On September 21, 2012, Sala Diaz Gallery in San Antonio held a funeral. A 10-watt bulb dimmed the normally bright white walls of the space, which were now covered in the shadows cast by rows of chairs lined up facing a modest cloth covered casket. Inside the casket laid a wax replica of the artist Jeremiah Teutsch, who sculpted his own likeness out of wax and silicon. “Just remember, that death is not the end,” sang Nick Cave over the rooms PA system while visitors walked by the casket and peered in at someone who was also standing in the same room as them.
There is a long tradition of staging your own death, be it for legal reasons (Ken Kesey), therapy (fake funerals of South Korea) or for a change of pace (pseudocide). When I spoke to Jeremiah over brunch in San Antonio, he told me his reason for throwing himself a funeral began as a way to activate the entire gallery space and not spend a lot of money. Funeral expenses might add up for some, but Jeremiah only spent $250. He was loaned a casket by a local funeral director, already owned a suit and kept the number of flower arrangements to just two, which he bought at the grocery store. His greatest expense was the materials he used to mold his face, a prototype of which he proudly pulled out of his satchel to present to me over our huevos motuleños. It was the lower half of his face; nose, lips and chin looking like they could convincingly eat the plate of food in front of them. The likeness was uncanny, making me wonder about the reaction he received from the piece.
“Well, I got a lot of side comments about helping people fake their own death,” he said, with a smirk before quietly admitting, “and there were some people that started crying.” The guests weren’t told about the subject of the piece before they arrived, so for many of his friends, walking into his funeral was a shock. This was part of his point,
“As an artist, I elicit responses. One piece I made was a ‘bad room’, the entrance was series of hallways the zig-zagged for a while, then the ceiling dipped low and a strobe light went off to add to the distraction.” He appreciates experiential art most, pieces that engage all the senses, they way his funeral piece, entitled Momento Murray, did. (“I thought it was funny; I actually hate show titles,” he said of the name). The visual of his body was paired with mournful music, the scent of funeral flowers and of course, feelings of loss and sadness.
“Some people actually thought it was me, they thought it was a performance piece,” he said, adding that even images of the wax Jeremiah looked too real for some. “My mom saw pictures of the piece of the internet and it got her upset, she was like ‘you’re not supposed to die before me!’”
To prepare for his show, Jeremiah spent time at the Mütter Museum in Philadelphia, where his girlfriend at the time was an intern.
“I’d go to see the basement and wet specimen’s lab and talk to the curator about the collection of wax models.” His degree is in drawing and painting, but moved into sculpture after becoming interested in anaplastology. “I made two small wax medical models, one was in a jar, and one was mounted to wood.”

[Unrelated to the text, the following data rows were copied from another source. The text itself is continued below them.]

Lemma update_spec lcap off len src data p r p' :
  wear_inv lcap (dev p) -> 0 <= off -> 0 <= len -> off + len <= lcap -> bytes_ok data -> zlen data = len ->
  data = (match src with Some d => d | None => fill len 0xff end) ->
  update raw off len src p = (r, p') -> update_result lcap off data p r p'.
Proof.
  intros Hinv Ho Hn Hb Hd Hzd Hsrc H. unfold update in H.
  assert (exists w d, dev p = (w, d)) as (w & d & Ed) by (destruct (dev p); eauto).
  assert (ram p = w) as Hrw by (unfold ram; by rewrite Ed).
  pose proof Hinv as Hinv0. rewrite Ed in Hinv0.
  destruct (image_range lcap w d Hinv0) as (R1 & R2 & Hzi). destruct Hinv0 as [I1 I2 I3 I4]. cbn [fst snd] in *.
  rewrite Hrw in H. destruct ((_ <? off) || _) eqn:Eb; [bool_prop; destruct Eb; blia|].
  rewrite <- Hsrc in H. clear Hsrc Eb.
  apply and_then_inv in H as [[H Hr] | (p1 & H1 & H)].
  - apply (read_active_spec lcap) in H as (I & S & M); [|done]. apply is_ok_false in Hr as Hr'. rewrite Hr' in M.
    assert (exists d', dev p' = (w, d')) as [d' Ed']
      by (exists (snd (dev p')); unfold ram in *; destruct (dev p'); simpl in *; congruence).
    unfold FlashLayer.medium in S. rewrite Ed, Ed' in *. cbn [snd] in *.
    destruct (wear_inv_same lcap w d d' Hinv I S) as [J1 J2].
    split; rewrite ?Ed', ?Hr', ?Ed; try done. by rewrite M.
  - apply (read_active_spec lcap) in H1 as (I & S & M); [|done]. cbn [is_ok] in M. rewrite Hrw, Ed in M.
    unfold set_ram in H. set (p2 := set_dev _ p1) in H.
    set (w2 := with_workspace (splice off data (image_of (w, d))) w).
    assert (ram p2 = w2) as M2 by (unfold p2, ram in *; simpl; by rewrite M).
    rewrite M2 in H. change (next_slot w2) with (next_slot (with_workspace (splice off data (image_of (w, d))) w)) in H.
    rewrite next_slot_workspace in H. destruct (next_slot_spec w I2) as (N1 & N2 & _).
    assert (wear_ok w2) as Hw2 by (destruct I2; by split).
    assert (geometry_ok w2) as Hg2 by (destruct I3; by split).
    assert (bytes_ok (image_of (w, d))) as Hbi by (simpl; apply bytes_ok_slice; by apply contents_bytes).
    apply (commit_spec w2) in H as (J1 & J2 & w' & J3 & J4 & J5); try done.
    2:{ change (zlen (splice off data (image_of (w, d))) = w_capacity w). rewrite zlen_splice; lia. }
    2:{ change (bytes_ok (splice off data (image_of (w, d)))). by apply bytes_ok_splice. }
    change (slot_offset w2) with (slot_offset w) in *. change (count_of w2) with (count_of w) in *.
    change (medium p2) with (medium p1) in J2. rewrite S in J2.
    cbn [w2 with_workspace workspace w_capacity payload_offset erase_counts failed_commits slot_size] in J4, J5.
    assert (FlashLayer.medium raw p = contents d) as Emed by (unfold FlashLayer.medium; by rewrite Ed).
    rewrite Emed in J2.
    assert (wear_ok w' /\ geometry_ok w' /\ w_capacity w' = lcap /\ active_slot w' = active_slot w /\
      slot_size w' = slot_size w /\ payload_offset w' = payload_offset w /\ slot_count w' = slot_count w)
      as (K1 & K2 & K3 & K4 & K5 & K6 & K7).
    { destruct J4 as [[-> Hlt] | [_ ->]]; [|done]. split; [|by destruct I3; split_and!].
      destruct (bump_ok w (next_slot w) I2 Hlt). by apply wear_ok_counts. }
    assert (exists d', dev p' = (ram p', d') /\ contents d' = medium p') as (d' & Ed' & Emed')
      by (exists (snd (dev p')); split; [unfold ram; by destruct (dev p')|done]).
    destruct (is_ok r) eqn:Er.
    + apply is_ok_true in Er as ->. specialize (J5 eq_refl).
      split; rewrite ?Ed', ?J3, ?Hrw, ?Ed.
      * split; cbn [fst snd]; try done; [by rewrite Ed' in J1| |by destruct K2; split].
        destruct K1. split; try done. simpl. lia.
      * simpl. unfold slot_offset in *. simpl. rewrite K5, K6, K3, Emed'. by rewrite <- I4.
      * done.
      * intros _. simpl. destruct J4 as [[-> _] | [? _]]; done.
    + apply is_ok_false in Er as Er'. split; rewrite ?Ed', ?J3, ?Hrw, ?Ed, ?Er; try done.
      * split; cbn [fst snd]; try done; [by rewrite Ed' in J1|by destruct K1; split|by destruct K2; split].
      * simpl. unfold slot_offset at 1. simpl. rewrite K4, K5, K6, K3, Emed'. fold (slot_offset w (active_slot w)).
        rewrite <- I4. destruct I3 as [G1 G2 G3 G4 G5]. unfold header_size in *.
        eapply (slot_outside w (next_slot w)); try done; try lia; by destruct I2.
Qed.
End WearOk.
Lemma fragment_valid r i : room r -> 0 <= i < n -> validate_fragment r (fragment_of event_id data mtu i) = LS_OK.
Proof.
  intros [R1 R2] Hi. destruct (fragment_fields i Hi) as (F1 & F2 & F3 & F4 & F5 & F6 & F7 & F8).
  destruct (fragment_offset i Hi) as (H1 & H2 & H3 & H4).
  set (f := fragment_of event_id data mtu i) in *. unfold validate_fragment. cbv zeta.
  rewrite F1, F2, F3, F4, F5, F7, F8, !Z.eqb_refl. unfold UINT32_MAX, UINT16_MAX in *.
  rewrite (u32_id (_ * 8)) by (unfold is_u32; lia). rewrite (u64_id (i * mtu)) by (unfold is_u64; lia).
  rewrite (u32_id (i * mtu)) by (unfold is_u32; lia). fold (piece_length i). rewrite !Z.eqb_refl.
  repeat match goal with |- context [?a =? ?b] => rewrite (proj2 (Z.eqb_neq a b)) by lia end.
  repeat match goal with |- context [?a <=? ?b] => rewrite (proj2 (Z.leb_gt a b)) by lia end.
  repeat match goal with |- context [?a <? ?b] => rewrite (proj2 (Z.ltb_ge a b)) by lia end. done.
Qed.

(** The receiver after the fragments with the numbers [seen]. *)
Record collected (seen : list Z) (r : ls_transport_reassembly_t) : Prop := {
  co_room : room r;
  co_open : r_complete r = false;
  co_nodup : NoDup seen;
  co_range : forall i, i ∈ seen -> 0 <= i < n;
  co_idle : r_active r = false -> seen = [];
  co_header : r_active r = true ->
    r_event_id r = event_id /\ r_envelope_crc r = ls_crc32 data /\ r_total_length r = zlen data /\
    r_fragment_capacity r = mtu /\ r_fragment_count r = n /\ r_received_count r = zlen seen /\
    (forall i, 0 <= i < n -> received_bit (r_received r) i = bool_decide (i ∈ seen));
  co_data : forall i, i ∈ seen -> slice (i * mtu) (piece_length i) (r_data r) = slice (i * mtu) (piece_length i) data;
}.

(** All numbers below [n] are in a duplicate-free list of [n] of them. *)
Lemma all_seen (seen : list Z) : NoDup seen -> (forall i, i ∈ seen -> 0 <= i < n) -> zlen seen = n ->
  forall i, 0 <= i < n -> i ∈ seen.
Proof.
  intros Hn Hr Hz i Hi.
  assert (seen ⊆+ map Z.of_nat (List.seq 0 (Z.to_nat n))) as Hsub.
  { apply NoDup_submseteq; [done|]. intros x Hx. apply Hr in Hx.
    apply list_elem_of_In, List.in_map_iff. exists (Z.to_nat x). split; [lia|]. apply List.in_seq. lia. }
  assert (seen ≡ₚ map Z.of_nat (List.seq 0 (Z.to_nat n))) as Hp.
  { apply submseteq_length_Permutation; [done|]. rewrite length_map, length_seq.
    assert (Z.of_nat (length seen) = n) by exact Hz. lia. }
  rewrite Hp. apply list_elem_of_In, List.in_map_iff. exists (Z.to_nat i). split; [lia|]. apply List.in_seq. lia.
Qed.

Momento Murray was also a wax sculpture of his face-a sort of death mask that he made from a cast of his own face. He used batting to stuff the body. His work is reminiscent of provocateur artists like Maurizio Cattelan whose sculpture Now features a lifesize JFK barefoot in his casket or Sleepwalker, by Tony Matelli a life sized wax sculpture of a man in his underwear hazily walking through Wellesley College campus. It’s the later that Jeremiah feels more akin to, Matelli’s work causing a more public reaction both with its extreme life-likeness as well as placement: an all-women’s campus. Transforming a gallery into a funeral parlor forces people to confront their own fears of loss and death, something he himself was working through when he created the piece.
“I really thought I was going to die when I was 28,” he said, “I called the ambulance on myself after a panic attack because I was so sure I was going to die.” Now that he’s seen himself experience his final goodbye and has let his friends know what he wants, Jeremiah says he feel comfortable with it. “I’m considering doing this every couple of years, making changes to reflect how I’ve changed.”
It’s an interesting project to consider, to practice having your funeral every couple of years until you get it just right. A couple of tweaks Jeremiah has already decided on are a different casket-he prefers the plain coffin style to ornate caskets-and enjoys the idea of possibly having his corpse stand up, as has been done recently. It certainly adds for shock value; however Jeremiah has got a deeper sensibility for his work.
“I tried very much to make my face look slightly damaged,” Jeremiah said of his wax corpse. “We have such a funny perspective on death in this country; we see it so much, death on TV, movies, but yet they (actors) still look alive.” From this perspective, the corpse-standing-up-pose could be read as a sort of satire about American’s misunderstanding of what death actually looks like.
Until then, wax Jeremiah stays with the real Jeremiah at his studio in San Antonio, like an incorruptible saint of death acceptance. He’ll surely be recognized at the next funeral he appears at, giving death a more familiar face until the time when it no longer needs to wear a mask.